A. What shocks people is how genetic engineering takes place. People think you just put one piece of DNA into another. Actually, it involves many things—what’s called a genetic cassette. The scariest thing to me is the cauliflower mosaic virus, which is used to force the modified gene to express the new trait. Some scientists now have grave concerns, because viruses mutate very easily. They use whatever entity they invade to manufacture more viruses. Plus, antibiotics don’t work against viruses.

Q. What are the potential consequences for humans?

A. There are potential health problems associated with the immune system, organ weight, and stomach lesions—but there have been very few tests, especially for health.

Q. Monsanto and other agricultural manufacturers have essentially begun to patent life itself, in the form of genetically modified DNA. Can you explain the significance of this?

A. It’s really the concept of “claiming the commons.” People aren’t aware of this, but it affects us all. For instance, Monsanto just bought Seminis, a Mexican company that controls most of the world’s vegetable and fruit seeds. So they can withhold seeds and just put out their GM ones. They claim they won’t do this, but I think they bought it because they want to control it.

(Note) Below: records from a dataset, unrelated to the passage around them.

(** C25: The report of a test is right, within the counters' width.  Between
    [Begin] and [End] let the clerks report [k] operations and the network
    accept [n] requests.  If the test has not failed and is within its time
    limit, [End] reports [k] modulo 2^32 (as an [int32]) operations and the
    size of group 0; the report is exactly [k] operations as long as [k] is
    below 2^31, and exactly [n] RPCs as long as the network's own count stays
    below 2^31.  After the time limit [End] fails the test. *)
Theorem end_report now d cfg line cfg1 k n cfg2 now' sg :
  Begin now d cfg = (line, cfg1) -> during k n cfg1 cfg2 -> failed cfg = false ->
  Group GRP0 cfg = Some sg -> (0 <= RpcTotal cfg)%Z -> (RpcTotal cfg < 2 ^ 31)%Z ->
  ((now' - start cfg <= 120 * Second)%Z -> exists r, End now' cfg2 = Return (Some r) /\
     r_ops r = wrap32 (Z.of_nat k) /\ r_npeers r = Group.N sg /\ r_time r = (now' - now)%Z /\
     ((Z.of_nat k < 2 ^ 31)%Z -> r_ops r = Z.of_nat k) /\
     ((RpcTotal cfg + Z.of_nat n < 2 ^ 31)%Z -> r_nrpc r = Z.of_nat n)) /\
  ((now' - start cfg > 120 * Second)%Z -> exists m, End now' cfg2 = Fatal m).
Proof.
  intros Hb Hd Hf Hg H0 Hlt. injection Hb as _ <-.
  destruct (during_stats _ _ _ _ Hd) as (E1 & E2 & E3 & E4 & E5 & E6 & E7).
  { done. }
  { apply wrap32_small. change (RpcTotal (set_stats cfg now (RpcTotal cfg) 0)) with (RpcTotal cfg). lia. }
  simpl in *. change (RpcTotal (set_stats cfg now (RpcTotal cfg) 0)) with (RpcTotal cfg) in E2.
  unfold End, CheckTimeout. rewrite E5, E6, Hf. simpl. split; intros Ht.
  - rewrite bool_decide_eq_false_2 by lia. cbn [mbind outcome_bind].
    unfold Group, Groups.lookupGroup in Hg |- *. rewrite E7, Hg. eexists. split; [done|]. simpl.
    rewrite E1, E3. split_and!; try done.
    + intros Hk. rewrite wrap32_small; lia.
    + intros Hn. rewrite E2, E4, wrap32_small by lia. rewrite wrap64_small; [lia|].
      unfold int_min, int_max. lia.
  - rewrite bool_decide_eq_true_2 by lia. by eexists.
Qed.

(** ** Cleaning up *)

(** The clerks' ends are known to the network, and no two clerks share one. *)
Definition clerksOk (m : gmap nat Clnts.Clnt) (n : Network) : Prop :=
  (forall a c, m !! a = Some c -> Clnts.wf c n) /\
  forall a a' c c' s s' e, m !! a = Some c -> m !! a' = Some c' ->
    Clnts.ends c !! s = Some e -> Clnts.ends c' !! s' = Some e -> a = a'.

(** The names of a clerk's ends. *)
Definition endNames (c : Clnts.Clnt) : list string := (map_to_list (Clnts.ends c)).*2.

Lemma endNames_spec c e : e ∈ endNames c <-> exists s, Clnts.ends c !! s = Some e.
Proof.
  unfold endNames. rewrite list_elem_of_fmap. split.
  - intros ([s e'] & -> & H%elem_of_map_to_list). by exists s.
  - intros [s Hs]. exists (s, e). split; [done|]. by apply elem_of_map_to_list.
Qed.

Q. You interviewed farmers who’ve been sued for growing GM seeds without a license—even when these seeds had blown onto their fields.

A. Yes, the idea that if Monsanto seeds blow onto your land, they own your crop—it’s so shocking! Most farmers end up settling, but a new report estimates Monsanto has 19 active lawsuits against U.S. farmers.

Q. What’s the best solution?

A. If GMOs are labeled, people won’t buy them. That’s what has happened in Europe. Labeling is the way the consumer can really have a say.

Q. What can we do as individuals?

A. Write your senators and congressional representatives. Wherever you shop, let the produce and grocery managers know you don’t want GMOs, or that you want labeling. There are now efforts to get legislation in various states—it’s important to support these grassroots efforts.

Q. And food safety truly is a nonpartisan issue.

A. It’s a cause that can bring people together: We all want the right to choose what’s in our food, and we don’t want anything put there without our knowledge. Food issues are a very positive way to engage politically. It’s a healthy, nondepressing way of doing something for the Earth.

Q. What’s your favorite food?

A. There’s something so thrilling about going to your back yard and picking and eating a peach. It’s sun-warmed, and it seems like a miracle.